(** C39: The mesh configuration of a device and that of the relay agree: the
    peers a device is told about are those the relay lets it reach, in the same
    order; reachability is symmetric; and it is only ever granted to capable
    devices with different keys that the policy lets talk in both directions. *)
Theorem mesh_views_agree network devices policy relay a spec :
  meshDevices repo_devices decode_policy network = Ok (devices, policy) →
  relaySpec repo_devices decode_policy network = Ok relay →
  NoDup (dev_ID <$> devices) → a ∈ devices →
  oneMeshSpec repo_devices decode_policy a network = Ok spec →
  mesh_ids spec = relay_allowed relay (dev_ID a) ∧
  (∀ b, b ∈ devices →
     dev_ID b ∈ relay_allowed relay (dev_ID a) ↔ dev_ID a ∈ relay_allowed relay (dev_ID b)) ∧
  (∀ id, id ∈ relay_allowed relay (dev_ID a) → ∃ b, b ∈ devices ∧ dev_ID b = id ∧
     meshCapable b = true ∧ id ≠ dev_ID a ∧
     dev_WireGuardPublicKey b ≠ dev_WireGuardPublicKey a ∧
     wholeDeviceAllowed policy (dev_ID a) id = true ∧
     wholeDeviceAllowed policy id (dev_ID a) = true).
Proof.
  intros Hd Hrel Hnd Ha Hone.
  assert (∀ b, b ∈ devices → meshCapable b = true) as Hcap.
  { intros b Hb. revert Hd. unfold meshDevices. destruct (repo_devices _); [|done].
    destruct (policyArtifact _ _); [|done]. cbv zeta. destruct (256 <? _); [done|].
    intros [= <- <-]. apply list_elem_of_In in Hb. by apply List.filter_In in Hb as [_ ?]. }
  assert (∀ x b, x ∈ devices → b ∈ devices →
    dev_ID b ∈ relay_allowed relay (dev_ID x) ↔ paired policy x b = true) as Hin.
  { intros x b Hx Hb. rewrite (relaySpec_allowed network devices policy relay x) by done.
    rewrite list_elem_of_fmap. split.
    - intros (b' & E & Hb'). apply list_elem_of_In, List.filter_In in Hb' as [Hb' Hp].
      apply list_elem_of_In in Hb'. assert (b = b') as ->; [|done].
      apply list_elem_of_lookup in Hb as [i Hi]. apply list_elem_of_lookup in Hb' as [j Hj].
      assert (i = j) as ->; [|congruence].
      eapply NoDup_lookup; [exact Hnd|..]; rewrite list_lookup_fmap; [by rewrite Hi|rewrite Hj].
      cbn. by rewrite E.
    - intros Hp. exists b. split; [done|]. apply list_elem_of_In, List.filter_In.
      split; [by apply list_elem_of_In|done]. }
  split; [|split].
  - rewrite (relaySpec_allowed network devices policy relay a) by done.
    by eapply oneMeshSpec_ids; [| |exact Hone]; auto.
  - intros b Hb. rewrite !Hin by done. by rewrite paired_sym.
  - intros id Hid. rewrite (relaySpec_allowed network devices policy relay a) in Hid by done.
    apply list_elem_of_fmap in Hid as (b & -> & Hb).
    apply list_elem_of_In, List.filter_In in Hb as [Hb Hp]. apply list_elem_of_In in Hb.
    exists b. unfold paired in Hp. bools. unfold wholeDeviceAllowed. split_and!; auto.
Qed.
End views.
Record XWorkmateProfile := mkXWorkmateProfile {
  xp_ID : string;
  xp_TenantID : string;
  xp_UserID : string;
  xp_Scope : string;
  xp_BridgeServerURL : string;
  xp_BridgeServerOrigin : string;
  xp_VaultURL : string;
  xp_VaultNamespace : string;
  xp_VaultSecretPath : string;
  xp_VaultSecretKey : string;
  xp_SecretLocators : list XWorkmateSecretLocator;
  xp_ApisixURL : string;
  xp_CreatedAt : time;
  xp_UpdatedAt : time
}.
#[export] Instance eta_XWorkmateProfile : Eta XWorkmateProfile := λ x, mkXWorkmateProfile (xp_ID x)
   (xp_TenantID x) (xp_UserID x) (xp_Scope x) (xp_BridgeServerURL x) (xp_BridgeServerOrigin x) (xp_VaultURL x)
   (xp_VaultNamespace x) (xp_VaultSecretPath x) (xp_VaultSecretKey x) (xp_SecretLocators x) (xp_ApisixURL x)
   (xp_CreatedAt x) (xp_UpdatedAt x).

Record tenantTables := mkTenantTables {
  tenants : gmap string Tenant;
  tenantDomains : gmap string TenantDomain;
  tenantMemberships : gmap string (gmap string TenantMembership);
  xworkmateProfiles : gmap string XWorkmateProfile
}.
#[export] Instance eta_tenantTables : Eta tenantTables := λ x, mkTenantTables (tenants x) (tenantDomains x)
   (tenantMemberships x) (xworkmateProfiles x).

Definition SharedPublicTenantEdition : string := "shared_public".
Definition TenantPrivateEdition : string := "tenant_private".
Definition TenantMembershipRoleAdmin : string := "admin".
Definition TenantMembershipRoleUser : string := "user".
Definition TenantDomainKindGenerated : string := "generated".
Definition TenantDomainKindCustom : string := "custom".
Definition TenantDomainStatusPending : string := "pending".
Definition TenantDomainStatusVerified : string := "verified".
Definition XWorkmateProfileScopeTenantShared : string := "tenant-shared".
Definition XWorkmateProfileScopeUserPrivate : string := "user-private".
Definition XWorkmateSecretLocatorProviderVault : string := "vault".
Definition XWorkmateSecretLocatorTargetBridgeAuthToken : string := "bridge.auth_token".
Definition SharedXWorkmateTenantID : string := "svc-plus-xworkmate".
Definition SharedXWorkmateTenantName : string := "Shared XWorkmate".

(** ** Normalisation *)

(** The switches: one value is recognised, everything else is the default. *)
Definition NormalizeTenantEdition (value : string) : string :=
  if ToLower (TrimSpace value) == SharedPublicTenantEdition then SharedPublicTenantEdition else TenantPrivateEdition.
Definition NormalizeTenantMembershipRole (value : string) : string :=
  if ToLower (TrimSpace value) == TenantMembershipRoleAdmin then TenantMembershipRoleAdmin else TenantMembershipRoleUser.
Definition NormalizeTenantDomainKind (value : string) : string :=
  if ToLower (TrimSpace value) == TenantDomainKindCustom then TenantDomainKindCustom else TenantDomainKindGenerated.
Definition NormalizeTenantDomainStatus (value : string) : string :=
  if ToLower (TrimSpace value) == TenantDomainStatusPending then TenantDomainStatusPending else TenantDomainStatusVerified.
Definition NormalizeXWorkmateProfileScope (value : string) : string :=
  if ToLower (TrimSpace value) == XWorkmateProfileScopeTenantShared
  then XWorkmateProfileScopeTenantShared else XWorkmateProfileScopeUserPrivate.

(** [strings.Trim(s, cut)] for one character. *)
Fixpoint drop_char (c : ascii) (s : list ascii) : list ascii :=
  match s with [] => [] | d :: rest => if d == c then drop_char c rest else s end.
Definition TrimChar (c : ascii) (s : string) : string :=
  of_chars (reverse (drop_char c (reverse (drop_char c (chars s))))).

(** [net.SplitHostPort], of which only the host is used. *)
Definition SplitHostPort (hostport : string) : option string :=
  let s := chars hostport in
  let has c l := existsb (λ d, d == c) l in
  match cut_last ":"%char s with
  | None => None
  | Some (before, after) =>
      match s with
      | "["%char :: rest =>
          match cut_last "]"%char before with
          | Some (_ :: host, []) =>
              if has "["%char host || has "]"%char host || has "["%char after || has "]"%char after
              then None else Some (of_chars host)
          | _ => None
          end
      | _ => if has ":"%char before || has "["%char s || has "]"%char s then None else Some (of_chars before)
      end
  end.

Section hosts.
Context `{URLParser}.

Definition NormalizeHostname (value : string) : string :=
  let trimmed := TrimSpace value in
  if trimmed == "" then "" else
  let trimmed := match Split trimmed ","%char with
                 | first :: _ :: _ => TrimSpace first
                 | _ => trimmed
                 end in
  let trimmed := match url_Parse trimmed with
                 | Some parsed => if url_Host parsed != "" then url_Host parsed else trimmed
                 | None => trimmed
                 end in
  let trimmed := match SplitHostPort trimmed with Some host => host | None => trimmed end in
  TrimChar "."%char (ToLower trimmed).

(** [env] holds XWORKMATE_SHARED_TENANT_DOMAIN and XWORKMATE_SHARED_TENANT_DOMAINS. *)
Definition ConfiguredSharedTenantDomains (env : string * string) : list string :=
  foldl (λ domains value,
    let domain := NormalizeHostname value in
    if (domain == "") || contains domains domain then domains else domains ++ [domain])
    [] (Split env.1 ","%char ++ Split env.2 ","%char).

Definition IsSharedTenantHost (env : string * string) (host : string) : bool :=
  let normalized := NormalizeHostname host in
  (normalized != "") && contains (ConfiguredSharedTenantDomains env) normalized.

Definition SharedTenantDomain (env : string * string) : string :=
  let domain := NormalizeHostname env.1 in
  if domain != "" then domain else
  match ConfiguredSharedTenantDomains env with [] => "" | domain :: _ => domain end.

(** [rand] is the result of [rand.Read] on four bytes. *)
Definition GenerateRandomTenantDomain (env : string * string) (rand : result error (list Z)) : result error string :=
  let baseDomain := SharedTenantDomain env in
  if baseDomain == "" then Err (ErrMsg "XWORKMATE_SHARED_TENANT_DOMAIN is required to generate a tenant domain") else
  match rand with
  | Err e => Err e
  | Ok buffer => Ok ("xw-" +:+ hex buffer +:+ "." +:+ baseDomain)%string
  end.

Definition NormalizeTenant (tenant : Tenant) : Tenant :=
  tenant <| ten_ID := TrimSpace (ten_ID tenant) |> <| ten_Name := TrimSpace (ten_Name tenant) |>
         <| ten_Edition := NormalizeTenantEdition (ten_Edition tenant) |>.

Definition NormalizeTenantDomain (domain : TenantDomain) : TenantDomain :=
  domain <| dom_ID := TrimSpace (dom_ID domain) |> <| dom_TenantID := TrimSpace (dom_TenantID domain) |>
         <| dom_Domain := NormalizeHostname (dom_Domain domain) |>
         <| dom_Kind := NormalizeTenantDomainKind (dom_Kind domain) |>
         <| dom_Status := NormalizeTenantDomainStatus (dom_Status domain) |>.

Definition NormalizeTenantMembership (m : TenantMembership) : TenantMembership :=
  m <| mem_TenantID := TrimSpace (mem_TenantID m) |> <| mem_UserID := TrimSpace (mem_UserID m) |>
    <| mem_Role := NormalizeTenantMembershipRole (mem_Role m) |>
    <| mem_TenantName := TrimSpace (mem_TenantName m) |>
    <| mem_TenantEdition := NormalizeTenantEdition (mem_TenantEdition m) |>
    <| mem_Domain := NormalizeHostname (mem_Domain m) |>.
End hosts.

(** *** Profiles *)

Definition NormalizeXWorkmateSecretLocator (newID : string) (l : XWorkmateSecretLocator) : XWorkmateSecretLocator :=
  let provider := ToLower (TrimSpace (loc_Provider l)) in
  mkSecretLocator (if TrimSpace (loc_ID l) == "" then newID else TrimSpace (loc_ID l))
    (if provider == "" then XWorkmateSecretLocatorProviderVault else provider)
    (TrimChar "/"%char (TrimSpace (loc_SecretPath l))) (TrimSpace (loc_SecretKey l))
    (ToLower (TrimSpace (loc_Target l))) (loc_Required l).

Definition legacyXWorkmateSecretLocatorID (profile : XWorkmateProfile) : string :=
  ("legacy|" +:+ TrimSpace (xp_TenantID profile) +:+ "|" +:+ TrimSpace (xp_UserID profile) +:+ "|" +:+
   NormalizeXWorkmateProfileScope (xp_Scope profile) +:+ "|" +:+ XWorkmateSecretLocatorTargetBridgeAuthToken)%string.

Definition synthesizeXWorkmateSecretLocatorFromLegacy (profile : XWorkmateProfile) : XWorkmateSecretLocator :=
  mkSecretLocator (legacyXWorkmateSecretLocatorID profile) XWorkmateSecretLocatorProviderVault
    (xp_VaultSecretPath profile) (xp_VaultSecretKey profile) XWorkmateSecretLocatorTargetBridgeAuthToken false.

Definition compatibilityXWorkmateSecretLocator (locators : list XWorkmateSecretLocator) : option (string * string) :=
  match List.find (λ l, (loc_Target l == XWorkmateSecretLocatorTargetBridgeAuthToken) &&
                        (loc_SecretPath l != "") && (loc_SecretKey l != "")) locators with
  | Some l => Some (loc_SecretPath l, loc_SecretKey l)
  | None => None
  end.

(** [newIDs i] is the identifier generated for the [i]-th locator. *)
Definition trimmed_profile (newIDs : nat → string) (p : XWorkmateProfile) : XWorkmateProfile :=
  mkXWorkmateProfile (TrimSpace (xp_ID p)) (TrimSpace (xp_TenantID p)) (TrimSpace (xp_UserID p))
    (NormalizeXWorkmateProfileScope (xp_Scope p)) (TrimSpace (xp_BridgeServerURL p))
    (TrimSpace (xp_BridgeServerOrigin p)) (TrimSpace (xp_VaultURL p)) (TrimSpace (xp_VaultNamespace p))
    (TrimChar "/"%char (TrimSpace (xp_VaultSecretPath p))) (TrimSpace (xp_VaultSecretKey p))
    (imap (λ i, NormalizeXWorkmateSecretLocator (newIDs i)) (xp_SecretLocators p))
    (TrimSpace (xp_ApisixURL p)) (xp_CreatedAt p) (xp_UpdatedAt p).

(** A profile without locators gets one from its own path and key. *)
Definition with_legacy_locator (p : XWorkmateProfile) : XWorkmateProfile :=
  match xp_SecretLocators p with
  | [] => if (xp_VaultSecretPath p != "") && (xp_VaultSecretKey p != "")
          then p <| xp_SecretLocators := [synthesizeXWorkmateSecretLocatorFromLegacy p] |> else p
  | _ => p
  end.

(** A profile without a path or key of its own takes it from a locator. *)
Definition with_compatible_path (p : XWorkmateProfile) : XWorkmateProfile :=
  if (xp_VaultSecretPath p == "") || (xp_VaultSecretKey p == "") then
    match compatibilityXWorkmateSecretLocator (xp_SecretLocators p) with
    | Some (path, key) =>
        let p := if xp_VaultSecretPath p == "" then p <| xp_VaultSecretPath := path |> else p in
        if xp_VaultSecretKey p == "" then p <| xp_VaultSecretKey := key |> else p
    | None => p
    end
  else p.
Definition resolveXWorkmateAccess (host : string) (user : User) (s : tenantTables)
    : result error xworkmateAccessContext * tenantTables :=
  let normalizedHost := NormalizeHostname host in
  match (if IsSharedTenantHost env normalizedHost then ensureSharedXWorkmateTenant s else (Ok tt, s)) with
  | (Err e, s) => (Err e, s)
  | (Ok _, s) =>
  match ResolveTenantByHost env normalizedHost s with
  | Err e => (Err e, s)
  | Ok (tenant, domain) =>
      let domainName := match domain with
        | Some d => if TrimSpace (dom_Domain d) != "" then dom_Domain d else SharedTenantDomain env
        | None => SharedTenantDomain env
        end in
      if ten_Edition tenant == SharedPublicTenantEdition then
        match ensureSharedTenantMembership user s with
        | (Err e, s) => (Err e, s)
        | (Ok role, s) =>
            let canEdit := role == TenantMembershipRoleAdmin in
            (Ok (mkAccessContext tenant domainName role XWorkmateProfileScopeTenantShared canEdit canEdit), s)
        end
      else
        match GetTenantMembership (ten_ID tenant) (user_ID user) s with
        | Err e => (Err e, s)
        | Ok membership =>
            (Ok (mkAccessContext tenant domainName (mem_Role membership) XWorkmateProfileScopeUserPrivate true
                   (mem_Role membership == TenantMembershipRoleAdmin)), s)
        end
  end
  end.

Definition access_error (e : error) : response :=
  match e with
  | ErrTenantMembershipNotFound => (403, "tenant_membership_required")
  | ErrTenantNotFound => (404, "tenant_not_found")
  | _ => (500, "xworkmate_context_failed")
  end.

(** The opening of every handler: the authenticated account, then its access. *)
Definition authorised (accounts : memoryStore) (userID : string) (headers : list string) (s : tenantTables)
    : result response (User * xworkmateAccessContext) * tenantTables :=
  match currentAuthenticatedUser accounts userID with
  | Err r => (Err r, s)
  | Ok user =>
      match resolveXWorkmateAccess (resolveTenantHost headers) user s with
      | (Err e, s) => (Err (access_error e), s)
      | (Ok access, s) => (Ok (user, access), s)
      end
  end.

(** The guards of the handlers that write. *)
Definition may_edit (code : string) (access : xworkmateAccessContext) (user : User) : option response :=
  if negb (ac_CanEditIntegrations access) then Some (403, code) else
  if isReadOnlyAccount user then Some (403, "read_only_account") else None.

(** [buildSessionUser]: the tenant of the session and the memberships shown. *)
Definition buildSessionTenantEntries (memberships : list TenantMembership) : list (string * string * string) :=
  (λ m, (mem_TenantID m, mem_Role m, if TrimSpace (mem_TenantName m) != "" then mem_TenantName m else "")) <$>
    memberships.

Definition buildSessionUser (host : string) (user : User) (s : tenantTables)
    : result error (string * list (string * string * string)) * tenantTables :=
  match resolveXWorkmateAccess host user s with
  | (Err e, s) => (Err e, s)
  | (Ok access, s) =>
      (Ok (ten_ID (ac_Tenant access),
           buildSessionTenantEntries (ListTenantMembershipsByUser (user_ID user) s)), s)
  end.

(** The end of [session]: a host without a tenant is not an error there. *)
Definition session_body (headers : list string) (user : User) (s : tenantTables)
    : result response (option (string * list (string * string * string))) * tenantTables :=
  match buildSessionUser (resolveTenantHost headers) user s with
  | (Err ErrTenantNotFound, s) => (Ok None, s)
  | (Err _, s) => (Err (500, "session_tenant_resolution_failed"), s)
  | (Ok shown, s) => (Ok (Some shown), s)
  end.
End access.

(** ** Profiles and their secret locators *)

Definition resolvedXWorkmateProfileUserID (access : xworkmateAccessContext) (user : User) : string :=
  if ac_ProfileScope access == XWorkmateProfileScopeTenantShared then "" else TrimSpace (user_ID user).

Definition loadXWorkmateProfile (ids : string → nat → string) (access : xworkmateAccessContext) (user : User)
    (s : tenantTables) : result error (option XWorkmateProfile) :=
  let tenantID := ten_ID (ac_Tenant access) in
  match GetXWorkmateProfile (ids "load") tenantID (resolvedXWorkmateProfileUserID access user)
          (ac_ProfileScope access) s with
  | Ok profile => Ok (Some profile)
  | Err ErrXWorkmateProfileNotFound =>
      if ac_ProfileScope access != XWorkmateProfileScopeTenantShared then Ok None else
      match GetXWorkmateProfile (ids "legacy") tenantID (TrimSpace (user_ID user)) (ac_ProfileScope access) s with
      | Ok legacyProfile => Ok (Some legacyProfile)
      | Err ErrXWorkmateProfileNotFound => Ok None
      | Err e => Err e
      end
  | Err e => Err e
  end.

Definition complete_locator (target : string) (l : XWorkmateSecretLocator) : bool :=
  (loc_Target l == target) && (TrimSpace (loc_SecretPath l) != "") && (TrimSpace (loc_SecretKey l) != "").

Definition hasBridgeAuthTokenXWorkmateSecretLocator (profile : XWorkmateProfile) : bool :=
  ((TrimSpace (xp_VaultSecretPath profile) != "") && (TrimSpace (xp_VaultSecretKey profile) != "")) ||
  existsb (complete_locator XWorkmateSecretLocatorTargetBridgeAuthToken) (xp_SecretLocators profile).

(** [tokenConfigured] of the responses. *)
Record tokenStatus := mkTokenStatus { ts_bridge : bool; ts_vault : bool; ts_apisix : bool }.

Definition buildXWorkmateTokenConfigured (profile : option XWorkmateProfile) : tokenStatus :=
  mkTokenStatus (match profile with Some p => hasBridgeAuthTokenXWorkmateSecretLocator p | None => false end)
    false false.

Definition buildXWorkmateTokenConfiguredWithVaultStatus (profile : option XWorkmateProfile)
    (vaultStatus : gmap string bool) : tokenStatus :=
  let result := buildXWorkmateTokenConfigured profile in
  let at_target target old := default old (vaultStatus !! target) in
  mkTokenStatus (at_target XWorkmateSecretLocatorTargetBridgeAuthToken (ts_bridge result))
    (at_target XWorkmateSecretLocatorTargetVaultRootToken (ts_vault result))
    (at_target XWorkmateSecretLocatorTargetAIGatewayAccessToken (ts_apisix result)).

Definition findStoredXWorkmateSecretLocator (newID : string) (profile : option XWorkmateProfile) (target : string)
    : option XWorkmateSecretLocator :=
  match profile with
  | None => None
  | Some p => NormalizeXWorkmateSecretLocator newID <$>
      List.find (complete_locator (ToLower (TrimSpace target))) (xp_SecretLocators p)
  end.

Definition set_locator (l old : XWorkmateSecretLocator) : XWorkmateSecretLocator :=
  old <| loc_ID := loc_ID l |> <| loc_Provider := loc_Provider l |> <| loc_SecretPath := loc_SecretPath l |>
      <| loc_SecretKey := loc_SecretKey l |> <| loc_Required := loc_Required l |>.

(** The first locator of the target is overwritten, or a new one added. *)
Fixpoint put_locator (l : XWorkmateSecretLocator) (all : list XWorkmateSecretLocator) : list XWorkmateSecretLocator :=
  match all with
  | [] => [l]
  | old :: rest => if loc_Target old == loc_Target l then set_locator l old :: rest else old :: put_locator l rest
  end.

Definition upsertXWorkmateSecretLocator (newID : string) (newIDs : nat → string) (profile : XWorkmateProfile)
    (locator : XWorkmateSecretLocator) : XWorkmateProfile :=
  let locator := NormalizeXWorkmateSecretLocator newID locator in
  NormalizeXWorkmateProfile newIDs
    (profile <| xp_SecretLocators := put_locator locator (xp_SecretLocators profile) |>).

Definition buildManagedXWorkmateSecretLocator (access : xworkmateAccessContext) (userID target : string)
    : result error XWorkmateSecretLocator :=
  match findXWorkmateManagedTarget target with
  | None => Err (ErrMsg "unknown xworkmate secret target")
  | Some managedTarget =>
      let tenantID := ten_ID (ac_Tenant access) in
      let make path := Ok (NormalizeXWorkmateSecretLocator "" (mkSecretLocator
        (Join ["managed"; tenantID; TrimSpace userID; ac_ProfileScope access; mt_Target managedTarget] "|")
        XWorkmateSecretLocatorProviderVault path (mt_Target managedTarget) (mt_Target managedTarget)
        (mt_Required managedTarget))) in
      if ac_ProfileScope access == XWorkmateProfileScopeUserPrivate then
        if TrimSpace userID == "" then Err (ErrMsg "xworkmate private scope user id is required")
        else make ("xworkmate/tenants/" +:+ tenantID +:+ "/users/" +:+ TrimSpace userID)%string
      else make ("xworkmate/tenants/" +:+ tenantID +:+ "/shared")%string
  end.

(** A secret of the responses: its locator, whether it is there, whether it is
    needed. *)
Record secretStatus := mkSecretStatus {
  ss_Locator : XWorkmateSecretLocator;
  ss_Configured : bool;
  ss_Required : bool
}.

Definition buildXWorkmateSecretStatusPayload (locator : XWorkmateSecretLocator) (configured : bool) : secretStatus :=
  mkSecretStatus locator configured
    (match findXWorkmateManagedTarget (loc_Target locator) with Some m => mt_Required m | None => false end ||
     loc_Required locator).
::::
## [Problem details]
Please output only the lines from the first line of the entries through the line with "relaySpec repo_devices decode_policy", both included, exactly as written.

## [Task solution]
(** C39: The mesh configuration of a device and that of the relay agree: the
    peers a device is told about are those the relay lets it reach, in the same
    order; reachability is symmetric; and it is only ever granted to capable
    devices with different keys that the policy lets talk in both directions. *)
Theorem mesh_views_agree network devices policy relay a spec :
  meshDevices repo_devices decode_policy network = Ok (devices, policy) →
  relaySpec repo_devices decode_policy network = Ok relay →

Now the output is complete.